July , 2024
Challenges in achieving self-sufficiency in edible oils and pulses
22:36 pm

Kishore Kumar Biswas

India faces significant challenges in achieving self-sufficiency in edible oils and pulses. Recently, Shivraj Singh Chouhan, the new Union Minister of Agriculture, emphasized the need for India to meet its own requirements in these essential agricultural commodities. Chouhan, renowned for his leadership in Madhya Pradesh’s agriculture sector over five terms as Chief Minister, expressed the government’s commitment to addressing this critical issue.

Unlike many agricultural products where India enjoys a trade surplus, edible oils present a persistent trade deficit, with nearly two-thirds of the country’s demand met through imports. Similarly, India leads globally in pulse production, accounting for 24%, yet remains the largest consumer, importing 14% of the world’s total pulses. This disparity underscores the urgent need to bolster domestic production in these areas.

A report published in November 2023 titled “Prospects of India’s Demand and Supply for Agricultural Commodities towards 2030,” prepared jointly by NABARD and ICRIER, highlighted looming supply-demand gaps expected for oilseeds, pulses, and fruits. Authors Ashok Gulati and Shyma Jose, both agricultural economists at ICRIER, stressed the necessity for increased production and productivity in these sectors to meet future demand trends.

Looking ahead, India’s rising per capita income, coupled with stable population growth and evolving consumer preferences towards more nutritious items like fruits and dairy, underscores the timeliness of addressing these agricultural weaknesses highlighted by the Minister.

Oilseed Production in India

Oilseeds are the second most cultivated crop after food grains in India.
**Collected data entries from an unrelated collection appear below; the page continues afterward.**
Lemma runs_app s es s1 es' s2 : runs fetcher batch_size delay s es s1 -> runs fetcher batch_size delay s1 es' s2 ->
  runs fetcher batch_size delay s (es ++ es') s2.
Proof. induction 1; [done|]. intros. simpl. eapply runs_cons; eauto. Qed.

Lemma drain n : forall s, inv s -> Queue.left (queue s) <= Z.of_nat n ->
  exists es s', runs fetcher batch_size delay s es s' /\ Forall not_load es /\ inv s' /\ calls s' = calls s /\
    Queue.left (queue s') = 0.
Proof.
  induction n as [|n IH]; intros s Hs Hn.
  { exists [], s. split_and!; try done; [apply runs_nil|]. pose proof (Queue.left_nonneg (queue s)). lia. }
  destruct (decide (Queue.left (queue s) = 0)) as [E|E].
  { exists [], s. split_and!; try done. apply runs_nil. }
  pose proof (Queue.left_nonneg (queue s)) as H0.
  destruct (step_forward s Hs ltac:(lia)) as (es & s1 & R1 & N1 & I1 & C1 & L1).
  destruct (IH s1 I1 ltac:(lia)) as (es' & s2 & R2 & N2 & I2 & C2 & L2).
  exists (es ++ es'), s2. split_and!; try done; [by eapply runs_app|by apply Forall_app|congruence].
Qed.
End laws.
End LoaderLaws.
In the 2020-21 period, the country produced nine million tonnes of oilseeds against a consumption demand of 22.5 million tons, necessitating significant imports costing approximately $13.5 billion. Imports primarily include palm oil from Indonesia and Malaysia, soybean oil from Argentina and Brazil, and sunflower oil from Ukraine and Russia. Efforts to reduce import dependency have been gradually effective.

A recent policy paper titled “Self-Sufficiency in Edible Oilseeds in India: Strategies and Policies,” jointly published by ICAR and NAARM Hyderabad, identifies five main constraints in oilseed production: Environmental constraints: Approximately 72% of oilseed cultivation relies on rainfed farming, making crops vulnerable to biotic threats and climate variations, particularly on marginal lands.

Technical constraints: There is a pressing need for advancements in high-yield varieties or hybrids and improved production technologies.

Socio-economic constraints: Small and marginal oilseed farmers face financial constraints, limiting their ability to invest in essential resources.

Organizational and infrastructural constraints: Issues such as inadequate distribution of quality seeds, insufficient production inputs, and inefficient technology transfer from scientists to farmers hinder optimal yields.

Marketing constraints: High transportation costs, lack of price support, limited market awareness, and low farmer realization prices further challenge oilseed cultivation.

Pulses Sector

Pulses, which occupy about 20% of the food grain production area, are cultivated in both Kharif and Rabi seasons, with Rabi contributing 60% of total production. Major pulse-producing states include Madhya Pradesh, Maharashtra, Rajasthan, Uttar Pradesh, and Karnataka. Future projections estimate a demand of 32 million tonnes of pulses for a growing population, necessitating an annual production growth rate of 2.2% to match a demand growth of 2.8%.

Challenges facing the pulse sector include:

Low seed replacement rates: Replacement rates for pulse seeds remain below 30%, significantly lower than those for cereals like wheat and rice.

Low productivity and soil health: Most pulses are grown on low-quality land by small farmers, further limiting productivity.

Climate change: Changing climatic conditions, decreasing land availability, and water scarcity pose additional challenges.

Enhancing productivity: To meet future demand, achieving an average productivity of over 1200 kg per hectare and expanding cultivation areas by 3.5 million hectares are imperative. This requires developing resilient seeds resistant to pests, diseases, and adverse climates.

Role of Minimum Support Prices (MSP)

While recent increases in MSP for Kharif crops, particularly for oilseeds and pulses, aim to incentivize production, simply raising MSP may not suffice. Effective policies addressing acreage expansion, productivity enhancement, and sustainable agricultural practices are essential.

In conclusion, addressing these challenges requires com-prehensive policy interventions to boost domestic production of edible oils, pulses, and fruits. The government’s strategic initiatives must align with the evolving agricultural landscape and consumer preferences to ensure long-term food security and economic stability.